1.2. ARCHIVIO DEGLI STUDI E DELLE TEORIE VS NUOVE FRONTIERE

1.2.1. Processualismo e Post-processualimo: il confronto

L'aspetto delle pratiche funerarie viene indagato in modo approfondito soprattutto a partire dagli anni '60 del secolo scorso, in seno alle teorie sviluppate dalla corrente anglofona Processualista. Il focus è concentrato sulla dimensione economica e sociale ricostruibile analizzando ogni aspetto di una sepoltura considerata come il riflesso speculare, isomorfo, dell'organizzazione del livello di strutturazione interna raggiunto dalla comunità di riferimento.

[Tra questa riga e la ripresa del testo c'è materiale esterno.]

(** X11.  A form with an invalid required field is not sent: the submit
    event ends in [handleFormSubmit], which shows one toast of type
    [error] however many fields are wrong, marks the field, and leaves
    the values typed so far, the submit button, the state and the
    storage as they were. *)
Theorem invalid_form_is_not_sent cp (i : nat) f :
  inputs (contactForm cp) !! i = Some f ->
  Field.required f = true ->
  fst (check f) = false ->
  snd (handleFormSubmit cp) = NotSent /\
  submit_event cp = fst (handleFormSubmit cp) /\
  inputs (contactForm (submit_event cp)) !! i = Some (set_error true f) /\
  map Field.value (inputs (contactForm (submit_event cp))) =
    map Field.value (inputs (contactForm cp)) /\
  submitButton (submit_event cp) = submitButton cp /\
  world (submit_event cp) =
    themeManager.showToast "Please fix the errors and try again." "error" (world cp).
Proof.
  intros Hi Hr Hbad.
  pose proof (validateForm_false _ i f Hi Hr Hbad) as Hv.
  pose proof (proj2 (validateForm_run (contactForm cp)) i f Hi) as Hf.
  pose proof (validateForm_values (contactForm cp)) as Hvals.
  unfold submit_event, handleFormSubmit.
  destruct (validateForm (contactForm cp)) as [ok form]. cbn [fst snd] in *. subst ok.
  cbn [fst snd contactForm submitButton world].
  rewrite Hr, Hbad in Hf. repeat split; assumption.
Qed.

Lemma invalid_form_is_not_sent_witness :
  snd (handleFormSubmit (contact_page sample_form)) = NotSent /\
  toastContainer (dom (world (submit_event (contact_page sample_form)))) =
    [mkToast "Please fix the errors and try again." "error"].
Proof.
  pose (f := Field.mk "name" (str "J") true false).
  assert (Hi : inputs (contactForm (contact_page sample_form)) !! 0%nat = Some f)
    by reflexivity.
  assert (Hr : Field.required f = true) by reflexivity.
  assert (Hbad : fst (check f) = false) by (vm_compute; reflexivity).
  destruct (invalid_form_is_not_sent _ 0%nat f Hi Hr Hbad) as (H1 & _ & _ & _ & _ & H6).
  split; [ exact H1 | ]. rewrite H6. reflexivity.
Defined.



(** X13.  A valid form on a page whose form has no submit button is
    never sent and never reset: [submitForm] throws before its [try]
    block, so neither of its own toasts is shown, and what the visitor
    sees is the toast of the [unhandledrejection] listener, which
    blames the network. *)
Theorem submit_without_button cp :
  (forall i f, inputs (contactForm cp) !! i = Some f -> Field.required f = true ->
               fst (check f) = true) ->
  submitButton cp = None ->
  snd (handleFormSubmit cp) = Thrown /\
  world (fst (handleFormSubmit cp)) = world cp /\
  map Field.value (inputs (contactForm (submit_event cp))) =
    map Field.value (inputs (contactForm cp)) /\
  submitButton (submit_event cp) = None /\
  state (world (submit_event cp)) = state (world cp) /\
  localStorage (world (submit_event cp)) = localStorage (world cp) /\
  toastContainer (dom (world (submit_event cp))) =
    toastContainer (dom (world cp)) ++
    [mkToast "A network error occurred. Please check your connection." "error"].
Proof.
  intros Hall Hb.
  pose proof (validateForm_true _ Hall) as Hv.
  pose proof (validateForm_values (contactForm cp)) as Hvals.
  unfold submit_event, handleFormSubmit.
  destruct (validateForm (contactForm cp)) as [ok form]. cbn [fst snd] in *. subst ok.
  unfold submitForm_begin. cbn [submitButton contactForm defaultValues world].
  rewrite Hb. cbn [fst snd submitButton contactForm defaultValues world].
  unfold unhandledrejection.
  destruct (showToast_frame "A network error occurred. Please check your connection."
              "error" (world cp)) as (Hs & Hl & _ & _ & _ & Ht).
  repeat apply conj; try reflexivity; assumption.
Qed.

Lemma submit_without_button_witness :
  snd (handleFormSubmit (mkContactPage filled_form [] None fresh_page)) = Thrown /\
  toastContainer (dom (world (submit_event (mkContactPage filled_form [] None fresh_page)))) =
    [mkToast "A network error occurred. Please check your connection." "error"].
Proof.
  assert (Hall : forall i f,
            inputs (contactForm (mkContactPage filled_form [] None fresh_page)) !! i = Some f ->
            Field.required f = true -> fst (check f) = true).
  { intros [ | [ | [ | [ | i ] ] ] ] f Hf Hr; cbn in Hf; try discriminate Hf;
      injection Hf as <-; try discriminate Hr; vm_compute; reflexivity. }
  destruct (submit_without_button (mkContactPage filled_form [] None fresh_page) Hall eq_refl)
    as (H1 & _ & _ & _ & _ & _ & H7).
  split; [ exact H1 | ]. rewrite H7. reflexivity.
Defined.

End Submit.

(** ** The rate limiters *)

Example scrolling_throttled :
  throttle.applied (throttle.run 100 scrolling (throttle.start 0)) =
  [ (0, "a"); (110, "d"); (460, "e") ].
Proof. vm_compute. reflexivity. Qed.

Example scrolling_debounced :
  debounce.applied (debounce.run 300 scrolling (debounce.start 0)) = [ (460, "d") ].
Proof. vm_compute. reflexivity. Qed.

Section Limiters.
Context {A : Type}.
Implicit Types (es : list (Tick A)) (e : Tick A).

Lemma clock_snoc es : forall t e,
  clock t (es ++ [e]) =
  match e with Wait d => clock t es + Z.of_N d | _ => clock t es end.
Proof.
  induction es as [ | x r IH ]; intros t e.
  - destruct e; reflexivity.
  - destruct x; cbn [app clock]; apply IH.
Qed.

Lemma invocations_snoc es : forall t e,
  invocations t (es ++ [e]) =
  match e with
  | Invoke args => invocations t es ++ [(clock t es, args)]
  | _ => invocations t es
  end.
Proof.
  induction es as [ | x r IH ]; intros t e.
  - destruct e; reflexivity.
  - destruct x; cbn [app clock invocations]; rewrite IH; destruct e; reflexivity.
Qed.
(** * Tenant access decisions of the multi-tenant plugin

    A shallow embedding of [src/lib/helpers.ts] and [src/plugin.ts]:
    the tenant-id extractor, the cookie-derived tenant selector, the
    membership lookup, the filter options of tenant relationship fields,
    the reverse lookup of the users of given tenants, the four access
    functions the plugin attaches to a collection, and the plugin's
    rewrite of the host configuration.

    The TypeScript sources type most inputs as [any]; the embedding
    therefore works over a datatype of JavaScript values and makes every
    place where the JavaScript would throw explicit in an error monad.

    Scope of the model.  Values are plain data: primitives, objects given
    by their own properties, arrays, and [Headers] instances; there are
    no getters, proxies or user-defined methods.  A property read finds
    own properties only, so a dynamic key that names a member every
    object inherits ([constructor], [toString], ...) reads as [undefined].
    Numbers are the integers and [NaN]; strings are byte sequences.
    An [async] function is modelled by its outcome: the value it is
    fulfilled with, or what it is rejected with. *)

From Stdlib Require Import ZArith Ascii String List Bool Lia DecimalString DecimalPos.
From stdpp Require Import base option list strings gmap.

Local Open Scope string_scope.
Local Open Scope Z_scope.
Set Warnings "-register-all".

(** ** JavaScript values *)

(** Numbers. The code under study only produces integers ([parseInt]) and
    [NaN]; host-supplied identifiers are integers as well.  Integers are
    kept as mathematical integers, which agrees with IEEE doubles on the
    safe range (magnitude below 2^53). *)
Inductive JsNum : Type :=
  | NaN
  | Int (z : Z).

(** Values.  [JsObject] is a plain data object given by its own properties
    (first binding of a key wins); [JsHeaders] is an instance of the Fetch
    [Headers] class, which exposes header lines through its [get] method
    and not as properties (the entries are keyed by the lower-case header
    name, as the class keeps them).  Members inherited from built-in prototypes
    ([constructor], [toString], ...) are not properties of the model:
    the methods the source calls ([split], [trim], [find], [map], ...) are
    modelled as operations below. *)
Inductive JsValue : Type :=
  | JsUndefined
  | JsNull
  | JsBoolean (b : bool)
  | JsNumber (n : JsNum)
  | JsString (s : string)
  | JsObject (props : list (string * JsValue))
  | JsArray (items : list JsValue)
  | JsHeaders (entries : list (string * string)).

L'antropologo Arthur A. Saxe scrive nella sua tesi di dottorato che «When archaeologist excavate a set of burials they are not merely excavating individuals, but a coherent social personality who not only engaged in relationships with other social personalities but did so according to rules and structural slots dictated by the large social system»95.

Alcune definizioni basilari vengono collegate, in modo diretto e indiretto, alla figura del defunto:

1- La social identity, corrispondente alla posizione sociale o status96;

2- La social persona, a rappresentare la somma delle identità sociali di un individuo, delle quali solo alcune sono ritenute dagli appartenenti al gruppo come "appropriate" nel trattamento delle spoglie del defunto97;

3- La social unit, considerata nei due caratteri di complessità strutturale e ampiezza, ovvero l'insieme sociale degli individui che riconosce una posizione di responsabilità allo status del defunto98.

Secondo gli studiosi processualisti queste dimensioni influenzano l'espressione funeraria con la conseguenza che il grado di sviluppo sociale ed economico della stessa comunità antica decreta la variabilità nel trattamento dei resti umani e nell'aspetto che il complesso funerario assume sulla base di una selezione volontaria99.

A chiarire questi principi di analisi interviene l'antropologo e storico Joseph Tainter100 che introduce un criterio di valutazione della sepoltura a corollario delle osservazioni precedenti:

4- La energy expenditure, in base alla quale più elevato è il rango del deceduto, maggiore deve essere l'impegno profuso dal gruppo nella costruzione del rito e della deposizione.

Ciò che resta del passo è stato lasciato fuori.